We’ve been waiting for a full album since those future-focused EPs came out in 2004 on the government-funded Documented label (featuring the likes of Dave ‘Zed Bias’ Jones, Anthony Tidd and Morgan Zarate on production). So why the delay? “Around that time I was still trying to find my sound,” she explains. “I wanted my music to be quite pop while keeping the edge, you know – the funk, soul and other influences that I’ve had throughout my life. Sometimes that can be quite a long process. The EPs got some good responses but not enough. Essentially, they were small independent releases, which means little money for marketing and promo.

“Off the back of that I signed to Pias just before they merged with Wall of Sound. That all took a while and I even wasn’t sure if the new label manager was going to like me. I thought I was going to get dropped. Then one day I was sat in a room talking quite passionately about what I wanted to do. I was getting pretty frustrated by the situation. The MD [Mark Jones] happened to be there, just hanging out. He overheard the conversation and said he got where I was coming from.

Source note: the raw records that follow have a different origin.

(** [olsr_check_mpr_changes] notices lost relays and forgets the memory. *)
Lemma wp_check_changes st :
  nbr_wf st ->
  wp olsr_check_mpr_changes (fun r st' => mpr_same st st' /\ (forall p, mpr st' p = mpr st p) /\
    (forall p, was st' p = false) /\ link_changes st' = link_changes st /\
    (r = true <-> exists p, was st p = true /\ mpr st p = false)) st.
Proof.
  intros Hwf. unfold olsr_check_mpr_changes, OLSR_FOR_ALL_NBR_ENTRIES. wp_steps.
  apply (wp_foldM _ _ _ (fun rest r st' => mpr_same st st' /\ (forall p, mpr st' p = mpr st p) /\
    link_changes st' = link_changes st /\ NoDup rest /\ (forall p, p ∈ rest -> p ∈ all_nbrs st) /\
    (forall p, was st' p = if decide (p ∈ rest) then was st p else false) /\
    (r = true <-> exists p, p ∉ rest /\ was st p = true /\ mpr st p = false))).
  - assert (forall p, p ∉ all_nbrs st -> was st p = false) as Hnw.
    { intros p Hp. unfold was. destruct (nbrs st !! p) as [n|] eqn:E; [|done]. destruct Hp. by eapply nbr_in_table. }
    split_and!; try done.
    + apply (table_nodup _ _ _ (wf_nbrs _ _ Hwf)).
    + intros p. destruct (decide _) as [|Hp]; [done|]. by apply Hnw.
    + split; [done|]. intros (p & Hp & Hw & _). by rewrite Hnw in Hw.
  - intros p rest r st' (Hs & Hm & Hlc & Hnd & Hin & Hw & Hr). apply NoDup_cons in Hnd as [Hnp Hnd].
    destruct (all_nbrs_alloc st p Hwf) as [n0 Hn0]; [apply Hin; left|].
    destruct (same_nbr _ _ _ _ Hs Hn0) as (n & Hn & _).
    assert (forall x, x ∈ rest -> x ∈ all_nbrs st) as Hin' by (intros x Hx; apply Hin; by right).
    assert (was_mpr n = was st p) as Hwp.
    { specialize (Hw p). rewrite decide_True in Hw by left. rewrite <- Hw. unfold was. by rewrite Hn. }
    assert (is_mpr n = mpr st p) as Hmp. { rewrite <- Hm. unfold mpr. by rewrite Hn. }
    wp_step. eapply wp_get_nbr; [exact Hn|]. wp_step.
    + wp_step. eapply wp_upd_nbr; [exact Hn|].
      destruct (nbr_write st' p n (set_was_mpr false n) Hn eq_refl) as (W1 & W2 & W3 & W4).
      apply wp_ret. split; [by etrans|]. split; [|split; [done|split; [done|split; [done|split]]]].
      * intros x. rewrite W2, <- Hm. destruct (decide (x = p)) as [->|]; [|done]. unfold mpr. by rewrite Hn.
      * intros x. rewrite W3. destruct (decide (x = p)) as [->|Hne]; [by rewrite decide_False|].
        rewrite Hw. apply decide_ext. rewrite elem_of_cons. naive_solver.
      * assert ((exists x, x ∉ rest /\ was st x = true /\ mpr st x = false) <->
          is_mpr n = false \/ exists x, x ∉ p :: rest /\ was st x = true /\ mpr st x = false) as ->.
        { setoid_rewrite not_elem_of_cons. split.
          - intros (x & Hx & H1 & H2). destruct (decide (x = p)) as [->|]; [left; congruence|]. right. by exists x.
          - intros [H|(x & [_ Hx] & H)]; [exists p|by exists x]. split_and!; try done; congruence. }
        rewrite <- Hr. destruct (is_mpr n); naive_solver.
    + apply wp_ret. split_and!; try done.
      * intros x. rewrite Hw. destruct (decide (x = p)) as [->|Hne].
        -- rewrite decide_True by left. rewrite decide_False by done. congruence.
        -- apply decide_ext. rewrite elem_of_cons. naive_solver.
      * rewrite Hr. setoid_rewrite not_elem_of_cons. split; intros (x & Hx & H1 & H2); exists x; split_and!; try done.
        -- by destruct Hx.
        -- intros ->. congruence.
  - intros r st' (H1 & H2 & H3 & _ & _ & H4 & H5). split; [done|]. split; [done|]. split; [|split; [done|]].
    + intros p. rewrite H4, decide_False; [done|]. apply not_elem_of_nil.
    + rewrite H5. split; intros (p & H); exists p; [by destruct H as [_ ?]|]. split; [apply not_elem_of_nil|done].
Qed.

“So we started working on a new album based on a few pieces of music that had come about at the time. It just built from there. I went through changes personally and, of course, the industry context in which album was being made also changed during that time. The record evolved from there. During that time, it was good to take a break and listen to music from a different perspective.”

And the saga continued. “When Mark heard the finished album he said, ‘This is a pop record.’ I said, ‘I know.’ ‘But we haven’t got pop money,’ he replied. ‘But I know a man who has.’ Then Parlophone came to the rescue, loved the record and didn’t want to change a thing.”

‘Pop Art’ is built for modern times. It panders to the current wave on electro pop sung by girls with attitude. The difference with Mpho is that her lyrics, although clever and definitely ‘on the hook’, are imbued with a rare honesty and individuality. Look beyond the package, or the medium, and Mpho’s doing more than proselytising to the feminists. She’s having fun and isn’t letting her past to hold her back. “My album is a lot more poppy than the Documented material,” she says, “but I hope that [my older fans] play it to death and don’t just dismiss it as a pop record.

“I was slightly apprehensive about leaving behind a lot of guys I consider to be my people [Bugz, Dave Jones and Ty, for instance] but one of the reasons I thought it was the right decision was that, while there is certainly a lot of narrow-mindedness within the mainstream industry, there is also a lot of it within the alternative more niche scene. People cling to what they think is ‘real’. I just thought, you know what, this is what’s real to me so this is what I’m going to do. And with pride.”

Listening to the album you can immediately understand what Mpho means when she says she’s taken a “leap of faith”. Think back to those deep house and broken beat tracks such as ‘What Hearts Share’ (produced by Dave Jones) or the more recent club track ‘Classic Cliché’ with the Elektrons and they’re a world away from the unabashed and pithy tunes of ‘Pop Art’. It’s her effort to communicate with the masses.

“Those early collaborations were definitely important to my development otherwise I wouldn’t have done them,” she explains. “I’m quite choosy about who I work with. In particular, I love Dave. People like him bring special things out of me that other producers can’t. The negative aspect of that period was that it began to tie me down and pigeonhole me as one type of artist. I never wanted to be that. So I made a clean break. I stopped going to Co-op [the legendary club session at Plastic People in Shoreditch] and stayed at home to write my music. I didn’t want to be jumping on everybody else’s thing. Besides, life is cyclical and you can always come back to that stuff.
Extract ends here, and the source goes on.